2. Изготовление пресс-формы. При этом необходимо создание компьютерной модели импланта. Для этого используются три метода:
построение недостающего фрагмента на срезах, после чего полученный набор отредактированных томограмм преобразуют в объемную модель; данный метод является весьма трудоемким и требует точного знания анатомического строения и взаимоотношений костей черепа; симметричное отражение; при локализации дефекта с одной стороны от срединной сагиттальной плоскости череп «разбивают» на две симметричные половины по сагиттальной плоскости; одну из частей преобразуют в свою зеркальную копию и производят вычитание из зеркальной копии неповрежденной половины поврежденной; использование «виртуального донора» эффективно при невозможности использовать симметрию черепа; из базы данных выбирают модель черепа, сходную по анатомическому строению, из нее выделяют необходимый фрагмент, который масштабируют и совмещают с участком черепа, в котором имеется дефект.

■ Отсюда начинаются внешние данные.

(** Its own steps bring it closer. *)
Lemma leaves_own st a w e n :
  SInv vla_ok st a -> leaves_in st w e n ->
  exists r st', exec vla_ok (AStep w) st = Ok (r, st') /\
    ((n = 1%nat /\ r = 1 /\ ws st' !! w = None) \/ exists k, n = S k /\ leaves_in st' w e k).
Proof.
  intros HS ((ev & Hev & Hcond) & pc & Hpc & Hn). pose proof (si_inv _ _ _ HS) as HI.
  assert (Hcs : cs st !! w = None).
  { destruct (cs st !! w) as [c|] eqn:Ec; [|done]. destruct (si_call _ _ _ HS _ _ Ec). congruence. }
  destruct (inv_thr _ _ _ HI _ _ _ Hpc) as (x & Hx & [= ->] & [t Ht] & Hok).
  apply list_elem_of_split in Hx as (a1 & a2 & ->).
  destruct (x_event _ _ _ _ _ HI) as [He _ _ _]. rewrite Hev in He. injection He as ->.
  assert (Hct : ctrue (condition (a_ev x)) = true) by (unfold ctrue; by destruct (Z.eqb_spec (condition (a_ev x)) 0)).
  pose proof (get_condition_run _ _ _ _ _ HI) as Rc.
  assert (Hgo : forall pc' s' k, wait_step w (Ptr (a_addr x)) pc (ks st) = Ok (Some pc', s') ->
    match pc' with WOut _ => False | _ => True end -> n = S k ->
    leaves_in (mk_esys s' (<[w := (Ptr (a_addr x), pc')]> (ws st)) (cs st)) w (a_addr x) k ->
    exists r st', exec vla_ok (AStep w) st = Ok (r, st') /\
      ((n = 1%nat /\ r = 1 /\ ws st' !! w = None) \/ exists k, n = S k /\ leaves_in st' w (a_addr x) k)).
  { intros pc' s' k R Hp -> Hl. rewrite (own_step _ _ _ _ _ _ Hcs Hpc R). exists 0. eexists.
    split; [by destruct pc'|]. right. eauto. }
  assert (Hcs' : cond_set (ks st) (a_addr x)) by (by exists (a_ev x)).
  destruct pc; simpl in Hn.
  - exists 1. eexists. rewrite (own_step _ _ _ _ (WOut 0) (ks st) Hcs Hpc);
      [|cbn [wait_step]; rewrite (bind_ok _ _ _ _ _ Rc); by rewrite Hct].
    split; [done|]. left. split_and!; [done|done|]. simpl. apply lookup_delete_eq.
  - destruct (prepare_mid _ _ _ _ _ _ _ HI Ht Hpc) as (s1 & x1 & R & _ & _ & _ & _ & _ & Hef).
    apply (Hgo _ _ 2%nat R I Hn). split; [|eexists; split; [apply lookup_insert_eq|done]].
    apply (eff_cond _ _ _ _ _ _ Hef (a_addr x)); try done. by eapply waits_in.
  - apply (Hgo (WFinish 0) (ks st) 1%nat); [cbn [wait_step]; rewrite (bind_ok _ _ _ _ _ Rc); by rewrite Hct|done|done|].
    split; [done|]. eexists. split; [apply lookup_insert_eq|done].
  - destruct Hn as [-> Hn]. destruct (inv_sleep _ _ _ HI _ _ _ _ Hpc Ht) as (Hrq & _ & _).
    apply (Hgo _ _ 4%nat (schedule_run _ x w t Ht)); [done|done|]. split; [done|].
    eexists. split; [apply lookup_insert_eq|]. split; [done|]. unfold running, awake in *. simpl.
    rewrite lookup_insert_eq. rewrite Ht in Hn. injection Hn as Hn. unfold scheduled. rewrite Hn. simpl. by rewrite Hrq.
  - destruct Hn as [-> Hn]. unfold running in Hn. rewrite Ht in Hn. injection Hn as Hn.
    apply (Hgo WPrepare (ks st) 3%nat); [|done|done|].
    + cbn [wait_step]. erewrite bind_ok by (apply deref_ok, Ht). by rewrite Hn.
    + split; [done|]. eexists. split; [apply lookup_insert_eq|done].
  - destruct (finish_mid _ _ _ _ _ _ _ HI Ht _ Hpc) as (s1 & x1 & R & _).
    do 2 eexists. rewrite (own_step _ _ _ _ _ _ Hcs Hpc R). split; [done|]. left.
    split_and!; [done|done|]. simpl. apply lookup_delete_eq.
  - done.
Qed.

В некоторых случаях операцию проводят сразу, в острый период травмы – в первые сутки делают спиральную компьютерную томографию, затем в течение нескольких дней изготовляют индивидуальную модель из титана и делают операцию. Иногда провести восстановительное лечение сразу невозможно из-за значительных повреждений, инфицированных ран. Тогда имплантат устанавливают позднее, иногда через несколько месяцев.